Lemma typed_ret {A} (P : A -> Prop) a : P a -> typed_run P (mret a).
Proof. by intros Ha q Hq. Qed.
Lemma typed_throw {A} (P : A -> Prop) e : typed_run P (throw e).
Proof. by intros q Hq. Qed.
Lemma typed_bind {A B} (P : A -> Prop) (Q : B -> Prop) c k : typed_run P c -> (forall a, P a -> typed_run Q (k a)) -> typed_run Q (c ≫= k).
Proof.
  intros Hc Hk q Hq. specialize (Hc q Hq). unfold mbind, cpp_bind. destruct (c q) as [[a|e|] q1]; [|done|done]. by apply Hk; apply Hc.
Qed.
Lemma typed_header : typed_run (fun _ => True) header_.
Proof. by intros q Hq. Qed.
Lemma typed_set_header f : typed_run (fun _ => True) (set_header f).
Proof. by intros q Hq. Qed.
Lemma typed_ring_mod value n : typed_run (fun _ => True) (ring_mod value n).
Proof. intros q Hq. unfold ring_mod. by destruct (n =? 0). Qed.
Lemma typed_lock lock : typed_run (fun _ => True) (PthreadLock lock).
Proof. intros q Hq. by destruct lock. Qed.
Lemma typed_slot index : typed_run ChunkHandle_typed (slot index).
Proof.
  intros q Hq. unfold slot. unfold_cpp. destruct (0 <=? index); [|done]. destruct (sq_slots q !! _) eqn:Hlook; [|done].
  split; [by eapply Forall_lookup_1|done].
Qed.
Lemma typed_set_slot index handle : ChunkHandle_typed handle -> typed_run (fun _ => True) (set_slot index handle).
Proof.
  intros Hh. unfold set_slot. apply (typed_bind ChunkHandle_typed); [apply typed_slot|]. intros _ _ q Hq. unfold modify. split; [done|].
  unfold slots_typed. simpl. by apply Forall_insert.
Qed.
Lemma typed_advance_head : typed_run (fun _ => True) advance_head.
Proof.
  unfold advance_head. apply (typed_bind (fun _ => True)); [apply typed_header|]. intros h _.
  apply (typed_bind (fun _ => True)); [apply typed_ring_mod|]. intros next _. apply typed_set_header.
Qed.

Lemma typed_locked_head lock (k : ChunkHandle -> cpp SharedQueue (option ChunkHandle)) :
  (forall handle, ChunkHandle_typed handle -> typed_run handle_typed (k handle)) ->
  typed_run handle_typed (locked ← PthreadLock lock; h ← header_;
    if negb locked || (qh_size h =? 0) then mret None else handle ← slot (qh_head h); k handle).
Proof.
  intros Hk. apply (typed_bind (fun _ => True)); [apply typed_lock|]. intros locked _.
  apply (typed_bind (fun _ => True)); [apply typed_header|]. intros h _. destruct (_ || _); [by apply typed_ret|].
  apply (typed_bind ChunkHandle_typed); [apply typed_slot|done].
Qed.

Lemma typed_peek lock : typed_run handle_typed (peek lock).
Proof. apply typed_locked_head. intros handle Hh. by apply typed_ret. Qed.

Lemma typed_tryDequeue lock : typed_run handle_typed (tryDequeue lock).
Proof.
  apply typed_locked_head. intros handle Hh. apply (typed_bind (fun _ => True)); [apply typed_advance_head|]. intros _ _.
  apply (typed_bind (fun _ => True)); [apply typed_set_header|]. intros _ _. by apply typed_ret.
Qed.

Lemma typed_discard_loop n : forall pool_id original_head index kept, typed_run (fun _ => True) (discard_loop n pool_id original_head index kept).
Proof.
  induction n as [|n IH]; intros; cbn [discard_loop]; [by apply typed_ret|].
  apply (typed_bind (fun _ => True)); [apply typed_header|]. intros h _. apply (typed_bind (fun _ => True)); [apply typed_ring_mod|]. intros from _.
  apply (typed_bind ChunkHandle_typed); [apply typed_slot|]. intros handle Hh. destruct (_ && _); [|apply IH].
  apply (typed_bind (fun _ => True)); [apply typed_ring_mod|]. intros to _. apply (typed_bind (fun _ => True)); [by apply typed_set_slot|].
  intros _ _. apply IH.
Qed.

...

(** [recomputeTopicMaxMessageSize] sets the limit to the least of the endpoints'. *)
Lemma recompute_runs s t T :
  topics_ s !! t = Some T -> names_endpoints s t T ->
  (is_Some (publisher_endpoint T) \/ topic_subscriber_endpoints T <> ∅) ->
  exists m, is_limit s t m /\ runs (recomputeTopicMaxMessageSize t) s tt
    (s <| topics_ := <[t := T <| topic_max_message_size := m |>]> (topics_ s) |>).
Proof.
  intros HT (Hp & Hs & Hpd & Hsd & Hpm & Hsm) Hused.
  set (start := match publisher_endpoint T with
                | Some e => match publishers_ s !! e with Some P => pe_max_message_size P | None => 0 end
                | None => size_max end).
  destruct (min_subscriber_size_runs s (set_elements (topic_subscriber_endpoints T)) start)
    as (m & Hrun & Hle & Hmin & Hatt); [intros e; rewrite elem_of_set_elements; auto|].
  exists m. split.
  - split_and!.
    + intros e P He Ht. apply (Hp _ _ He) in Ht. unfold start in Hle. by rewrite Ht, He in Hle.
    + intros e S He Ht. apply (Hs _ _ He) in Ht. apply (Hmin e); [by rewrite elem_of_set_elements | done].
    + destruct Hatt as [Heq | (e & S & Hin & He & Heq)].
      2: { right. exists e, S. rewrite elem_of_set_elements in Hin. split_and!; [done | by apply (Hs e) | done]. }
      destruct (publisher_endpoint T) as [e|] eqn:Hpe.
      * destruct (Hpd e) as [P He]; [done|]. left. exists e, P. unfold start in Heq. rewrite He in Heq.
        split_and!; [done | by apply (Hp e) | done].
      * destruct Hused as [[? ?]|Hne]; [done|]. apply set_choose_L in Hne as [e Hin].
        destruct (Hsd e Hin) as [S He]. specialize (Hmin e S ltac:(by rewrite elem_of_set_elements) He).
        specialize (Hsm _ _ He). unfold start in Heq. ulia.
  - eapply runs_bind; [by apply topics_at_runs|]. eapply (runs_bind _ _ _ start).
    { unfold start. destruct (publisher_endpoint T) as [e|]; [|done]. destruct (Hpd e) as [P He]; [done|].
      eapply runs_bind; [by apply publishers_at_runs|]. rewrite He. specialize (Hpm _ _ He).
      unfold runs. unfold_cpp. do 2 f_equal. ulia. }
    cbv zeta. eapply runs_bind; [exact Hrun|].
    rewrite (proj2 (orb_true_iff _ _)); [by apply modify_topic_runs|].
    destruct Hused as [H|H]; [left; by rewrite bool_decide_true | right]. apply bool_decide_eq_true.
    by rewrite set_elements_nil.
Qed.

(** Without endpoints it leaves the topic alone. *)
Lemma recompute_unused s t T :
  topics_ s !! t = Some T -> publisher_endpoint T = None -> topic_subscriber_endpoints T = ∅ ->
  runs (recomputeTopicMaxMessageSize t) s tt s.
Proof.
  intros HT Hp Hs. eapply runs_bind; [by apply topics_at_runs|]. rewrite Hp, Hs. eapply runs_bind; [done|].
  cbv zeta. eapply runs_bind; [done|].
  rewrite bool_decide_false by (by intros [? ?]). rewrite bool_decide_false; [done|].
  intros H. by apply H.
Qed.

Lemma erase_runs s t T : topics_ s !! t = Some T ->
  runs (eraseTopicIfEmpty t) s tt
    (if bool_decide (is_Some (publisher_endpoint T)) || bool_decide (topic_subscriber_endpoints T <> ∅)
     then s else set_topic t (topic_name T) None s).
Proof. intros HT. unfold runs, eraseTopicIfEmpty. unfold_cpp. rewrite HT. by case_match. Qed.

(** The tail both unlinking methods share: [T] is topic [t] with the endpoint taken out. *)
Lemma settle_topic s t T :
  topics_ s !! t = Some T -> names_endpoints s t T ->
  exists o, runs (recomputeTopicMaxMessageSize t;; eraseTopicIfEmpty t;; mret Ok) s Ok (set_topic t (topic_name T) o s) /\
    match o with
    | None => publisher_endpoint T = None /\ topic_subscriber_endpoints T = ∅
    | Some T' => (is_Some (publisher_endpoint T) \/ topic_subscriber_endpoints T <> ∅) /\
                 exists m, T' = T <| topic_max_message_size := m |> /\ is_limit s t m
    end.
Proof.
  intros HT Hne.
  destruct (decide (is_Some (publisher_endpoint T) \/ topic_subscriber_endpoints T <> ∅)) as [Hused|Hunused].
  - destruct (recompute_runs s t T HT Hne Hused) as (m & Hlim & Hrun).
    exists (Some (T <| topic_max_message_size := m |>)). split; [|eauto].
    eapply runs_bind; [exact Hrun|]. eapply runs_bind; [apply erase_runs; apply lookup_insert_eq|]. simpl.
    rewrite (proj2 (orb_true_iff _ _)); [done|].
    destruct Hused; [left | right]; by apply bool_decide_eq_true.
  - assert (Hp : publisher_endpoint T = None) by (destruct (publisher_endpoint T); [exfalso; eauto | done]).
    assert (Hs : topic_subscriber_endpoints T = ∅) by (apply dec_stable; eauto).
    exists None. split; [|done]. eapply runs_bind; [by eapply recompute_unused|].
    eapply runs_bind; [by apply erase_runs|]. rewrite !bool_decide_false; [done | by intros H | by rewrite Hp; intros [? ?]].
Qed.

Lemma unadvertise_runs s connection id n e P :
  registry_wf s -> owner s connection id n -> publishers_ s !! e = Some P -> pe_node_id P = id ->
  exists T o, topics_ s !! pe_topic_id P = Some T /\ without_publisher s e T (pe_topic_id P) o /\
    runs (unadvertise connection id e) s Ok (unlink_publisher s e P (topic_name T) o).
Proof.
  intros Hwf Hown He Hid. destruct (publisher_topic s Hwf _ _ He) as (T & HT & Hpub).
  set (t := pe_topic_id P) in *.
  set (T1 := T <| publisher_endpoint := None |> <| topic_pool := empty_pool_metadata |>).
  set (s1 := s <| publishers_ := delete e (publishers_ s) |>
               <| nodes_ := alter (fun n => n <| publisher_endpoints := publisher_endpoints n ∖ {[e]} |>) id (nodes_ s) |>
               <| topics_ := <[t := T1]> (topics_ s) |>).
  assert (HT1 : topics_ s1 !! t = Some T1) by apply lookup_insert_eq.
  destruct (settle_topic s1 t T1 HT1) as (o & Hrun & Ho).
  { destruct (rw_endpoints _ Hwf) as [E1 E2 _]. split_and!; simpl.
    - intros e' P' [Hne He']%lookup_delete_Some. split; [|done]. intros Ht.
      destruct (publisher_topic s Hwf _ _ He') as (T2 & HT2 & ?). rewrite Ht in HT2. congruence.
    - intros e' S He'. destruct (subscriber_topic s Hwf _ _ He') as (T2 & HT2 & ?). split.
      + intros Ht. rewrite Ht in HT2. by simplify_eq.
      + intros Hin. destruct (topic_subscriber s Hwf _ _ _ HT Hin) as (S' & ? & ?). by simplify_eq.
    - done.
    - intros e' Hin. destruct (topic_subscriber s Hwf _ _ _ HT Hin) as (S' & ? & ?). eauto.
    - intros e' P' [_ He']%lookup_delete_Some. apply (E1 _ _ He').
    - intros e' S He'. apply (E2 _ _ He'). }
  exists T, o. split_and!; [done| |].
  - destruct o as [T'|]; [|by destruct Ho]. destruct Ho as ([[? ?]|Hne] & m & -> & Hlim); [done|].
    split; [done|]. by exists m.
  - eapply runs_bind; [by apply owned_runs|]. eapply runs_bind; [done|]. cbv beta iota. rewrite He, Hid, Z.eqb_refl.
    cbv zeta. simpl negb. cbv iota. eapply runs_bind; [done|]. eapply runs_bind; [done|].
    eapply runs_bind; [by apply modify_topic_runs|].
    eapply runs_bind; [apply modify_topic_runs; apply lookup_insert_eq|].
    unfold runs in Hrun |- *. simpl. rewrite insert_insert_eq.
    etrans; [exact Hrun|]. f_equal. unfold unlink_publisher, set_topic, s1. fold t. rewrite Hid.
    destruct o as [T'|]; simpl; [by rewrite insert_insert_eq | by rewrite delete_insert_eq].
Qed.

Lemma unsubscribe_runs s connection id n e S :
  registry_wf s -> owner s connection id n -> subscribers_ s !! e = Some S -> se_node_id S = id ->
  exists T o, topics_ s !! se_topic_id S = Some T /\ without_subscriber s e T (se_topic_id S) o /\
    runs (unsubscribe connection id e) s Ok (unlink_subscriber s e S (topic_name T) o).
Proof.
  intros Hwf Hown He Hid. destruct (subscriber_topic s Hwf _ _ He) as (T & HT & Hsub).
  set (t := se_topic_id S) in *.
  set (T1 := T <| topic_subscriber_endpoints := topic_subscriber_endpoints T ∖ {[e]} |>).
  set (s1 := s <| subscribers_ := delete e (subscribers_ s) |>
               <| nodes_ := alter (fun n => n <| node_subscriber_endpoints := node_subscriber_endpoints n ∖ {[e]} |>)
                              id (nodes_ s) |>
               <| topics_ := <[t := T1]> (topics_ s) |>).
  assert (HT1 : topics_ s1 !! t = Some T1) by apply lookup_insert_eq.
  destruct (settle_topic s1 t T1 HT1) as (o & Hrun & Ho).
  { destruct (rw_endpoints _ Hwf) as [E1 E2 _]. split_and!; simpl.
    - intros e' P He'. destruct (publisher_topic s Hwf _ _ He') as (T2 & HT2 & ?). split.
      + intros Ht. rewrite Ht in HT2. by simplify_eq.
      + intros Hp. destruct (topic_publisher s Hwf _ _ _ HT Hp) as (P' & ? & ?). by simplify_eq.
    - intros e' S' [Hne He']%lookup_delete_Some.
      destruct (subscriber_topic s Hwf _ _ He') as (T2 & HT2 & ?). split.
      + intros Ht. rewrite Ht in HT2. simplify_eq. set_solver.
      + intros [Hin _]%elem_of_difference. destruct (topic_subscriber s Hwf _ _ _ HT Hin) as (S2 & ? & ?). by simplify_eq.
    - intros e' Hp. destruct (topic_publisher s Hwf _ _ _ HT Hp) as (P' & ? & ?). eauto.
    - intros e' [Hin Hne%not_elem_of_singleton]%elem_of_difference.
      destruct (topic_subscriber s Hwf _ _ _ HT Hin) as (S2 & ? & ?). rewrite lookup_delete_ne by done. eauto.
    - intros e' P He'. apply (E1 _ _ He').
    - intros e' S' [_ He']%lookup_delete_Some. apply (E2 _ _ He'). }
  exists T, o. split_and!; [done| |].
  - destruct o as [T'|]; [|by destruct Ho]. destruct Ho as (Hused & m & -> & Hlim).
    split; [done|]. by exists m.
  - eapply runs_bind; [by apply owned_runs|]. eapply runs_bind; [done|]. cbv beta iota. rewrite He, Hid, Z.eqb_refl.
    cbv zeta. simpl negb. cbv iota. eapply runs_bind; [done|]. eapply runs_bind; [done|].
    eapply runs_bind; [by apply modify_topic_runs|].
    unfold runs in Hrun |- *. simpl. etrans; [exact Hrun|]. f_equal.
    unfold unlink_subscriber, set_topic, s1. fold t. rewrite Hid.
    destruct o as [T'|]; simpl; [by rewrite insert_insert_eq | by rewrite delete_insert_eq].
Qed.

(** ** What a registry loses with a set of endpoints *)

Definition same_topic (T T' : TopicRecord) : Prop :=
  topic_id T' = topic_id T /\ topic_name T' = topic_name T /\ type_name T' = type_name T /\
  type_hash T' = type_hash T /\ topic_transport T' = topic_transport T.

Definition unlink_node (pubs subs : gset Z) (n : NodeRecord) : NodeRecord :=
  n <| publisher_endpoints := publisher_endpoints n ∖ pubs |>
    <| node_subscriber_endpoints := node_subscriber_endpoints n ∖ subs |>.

==

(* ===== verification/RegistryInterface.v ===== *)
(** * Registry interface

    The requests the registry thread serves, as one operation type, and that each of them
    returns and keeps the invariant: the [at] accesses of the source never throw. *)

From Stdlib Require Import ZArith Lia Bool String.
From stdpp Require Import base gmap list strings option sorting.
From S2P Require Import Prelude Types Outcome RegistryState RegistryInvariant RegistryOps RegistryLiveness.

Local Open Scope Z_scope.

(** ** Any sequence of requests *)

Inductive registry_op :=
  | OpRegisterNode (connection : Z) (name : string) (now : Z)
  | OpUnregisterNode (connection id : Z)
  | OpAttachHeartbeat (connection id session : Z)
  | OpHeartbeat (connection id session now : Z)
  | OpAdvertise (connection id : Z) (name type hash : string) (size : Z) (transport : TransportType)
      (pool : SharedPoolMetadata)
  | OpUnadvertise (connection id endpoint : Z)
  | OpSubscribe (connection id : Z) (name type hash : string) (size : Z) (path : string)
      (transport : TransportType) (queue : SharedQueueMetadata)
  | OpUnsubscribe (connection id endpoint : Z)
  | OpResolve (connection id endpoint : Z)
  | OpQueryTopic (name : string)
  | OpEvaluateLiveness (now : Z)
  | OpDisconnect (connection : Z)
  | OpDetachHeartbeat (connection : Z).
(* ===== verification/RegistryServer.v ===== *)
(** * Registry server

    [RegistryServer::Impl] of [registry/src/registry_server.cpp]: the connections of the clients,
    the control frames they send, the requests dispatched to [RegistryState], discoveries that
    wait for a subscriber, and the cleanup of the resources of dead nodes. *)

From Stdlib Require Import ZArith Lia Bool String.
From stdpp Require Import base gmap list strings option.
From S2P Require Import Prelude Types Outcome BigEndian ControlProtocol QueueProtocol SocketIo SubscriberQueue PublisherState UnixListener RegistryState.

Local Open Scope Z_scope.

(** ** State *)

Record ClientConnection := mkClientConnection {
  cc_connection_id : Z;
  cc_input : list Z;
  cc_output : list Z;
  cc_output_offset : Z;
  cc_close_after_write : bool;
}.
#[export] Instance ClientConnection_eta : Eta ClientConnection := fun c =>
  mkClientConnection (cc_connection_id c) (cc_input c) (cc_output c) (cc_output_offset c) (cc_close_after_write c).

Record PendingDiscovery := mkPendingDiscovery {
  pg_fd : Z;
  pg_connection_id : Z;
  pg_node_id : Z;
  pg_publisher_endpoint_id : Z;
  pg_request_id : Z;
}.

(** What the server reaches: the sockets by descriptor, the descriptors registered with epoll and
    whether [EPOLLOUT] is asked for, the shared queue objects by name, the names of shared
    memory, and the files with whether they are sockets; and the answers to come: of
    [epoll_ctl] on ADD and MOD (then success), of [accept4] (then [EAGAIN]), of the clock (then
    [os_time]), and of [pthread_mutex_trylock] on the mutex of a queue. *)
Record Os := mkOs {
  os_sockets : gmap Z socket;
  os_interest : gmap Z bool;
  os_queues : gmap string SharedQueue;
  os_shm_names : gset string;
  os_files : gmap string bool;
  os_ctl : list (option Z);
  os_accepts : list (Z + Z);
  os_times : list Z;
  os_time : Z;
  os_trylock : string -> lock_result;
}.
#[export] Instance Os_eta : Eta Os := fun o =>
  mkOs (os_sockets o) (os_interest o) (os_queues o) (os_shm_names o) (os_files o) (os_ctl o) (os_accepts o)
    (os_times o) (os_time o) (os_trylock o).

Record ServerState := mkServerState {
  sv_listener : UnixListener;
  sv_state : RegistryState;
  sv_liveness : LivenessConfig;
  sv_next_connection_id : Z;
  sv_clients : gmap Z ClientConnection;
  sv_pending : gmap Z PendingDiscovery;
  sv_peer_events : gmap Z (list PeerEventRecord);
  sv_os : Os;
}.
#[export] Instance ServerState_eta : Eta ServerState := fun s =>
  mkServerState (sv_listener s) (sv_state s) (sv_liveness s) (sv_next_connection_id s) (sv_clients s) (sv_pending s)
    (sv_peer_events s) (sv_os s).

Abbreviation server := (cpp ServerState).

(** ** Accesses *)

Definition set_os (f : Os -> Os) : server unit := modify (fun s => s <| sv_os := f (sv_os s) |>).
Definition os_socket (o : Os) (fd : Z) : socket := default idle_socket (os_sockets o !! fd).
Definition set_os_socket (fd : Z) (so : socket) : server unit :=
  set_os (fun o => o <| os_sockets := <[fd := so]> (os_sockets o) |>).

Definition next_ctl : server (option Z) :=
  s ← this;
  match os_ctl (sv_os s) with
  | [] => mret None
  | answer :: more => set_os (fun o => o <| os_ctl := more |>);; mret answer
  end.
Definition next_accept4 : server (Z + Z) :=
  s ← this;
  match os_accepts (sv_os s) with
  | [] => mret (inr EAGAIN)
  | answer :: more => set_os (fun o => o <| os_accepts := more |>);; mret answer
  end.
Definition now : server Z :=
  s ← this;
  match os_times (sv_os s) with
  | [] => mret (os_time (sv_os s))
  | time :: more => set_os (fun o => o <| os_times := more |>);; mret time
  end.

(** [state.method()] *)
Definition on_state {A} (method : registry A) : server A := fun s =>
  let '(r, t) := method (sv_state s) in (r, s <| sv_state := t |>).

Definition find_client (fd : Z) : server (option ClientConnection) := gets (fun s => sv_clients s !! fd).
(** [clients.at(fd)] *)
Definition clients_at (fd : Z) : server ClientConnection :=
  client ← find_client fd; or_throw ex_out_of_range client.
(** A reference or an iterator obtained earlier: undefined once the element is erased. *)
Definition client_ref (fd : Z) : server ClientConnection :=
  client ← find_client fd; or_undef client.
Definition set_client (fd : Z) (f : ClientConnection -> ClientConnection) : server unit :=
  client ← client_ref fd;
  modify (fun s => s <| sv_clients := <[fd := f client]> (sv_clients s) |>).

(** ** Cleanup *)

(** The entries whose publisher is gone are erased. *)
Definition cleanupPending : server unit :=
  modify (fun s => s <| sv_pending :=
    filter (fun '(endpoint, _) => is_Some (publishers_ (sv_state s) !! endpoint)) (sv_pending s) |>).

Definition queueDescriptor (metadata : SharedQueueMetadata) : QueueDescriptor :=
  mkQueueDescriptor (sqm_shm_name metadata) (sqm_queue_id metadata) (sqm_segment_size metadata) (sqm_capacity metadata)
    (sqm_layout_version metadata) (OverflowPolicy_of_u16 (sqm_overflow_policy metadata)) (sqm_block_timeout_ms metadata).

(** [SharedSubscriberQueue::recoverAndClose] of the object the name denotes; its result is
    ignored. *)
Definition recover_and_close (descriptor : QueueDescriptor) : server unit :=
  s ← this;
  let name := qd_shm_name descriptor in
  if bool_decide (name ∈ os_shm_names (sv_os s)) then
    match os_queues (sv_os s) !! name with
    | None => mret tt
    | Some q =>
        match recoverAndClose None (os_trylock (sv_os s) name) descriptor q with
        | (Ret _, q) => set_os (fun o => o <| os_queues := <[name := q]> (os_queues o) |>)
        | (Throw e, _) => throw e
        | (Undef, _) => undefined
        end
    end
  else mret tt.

Task directions → Look through the entries above and find each line where the word "ulia" occurs; copy those lines.

Answer box →
        specialize (Hsm _ _ He). unfold start in Heq. ulia.
      unfold runs. unfold_cpp. do 2 f_equal. ulia. }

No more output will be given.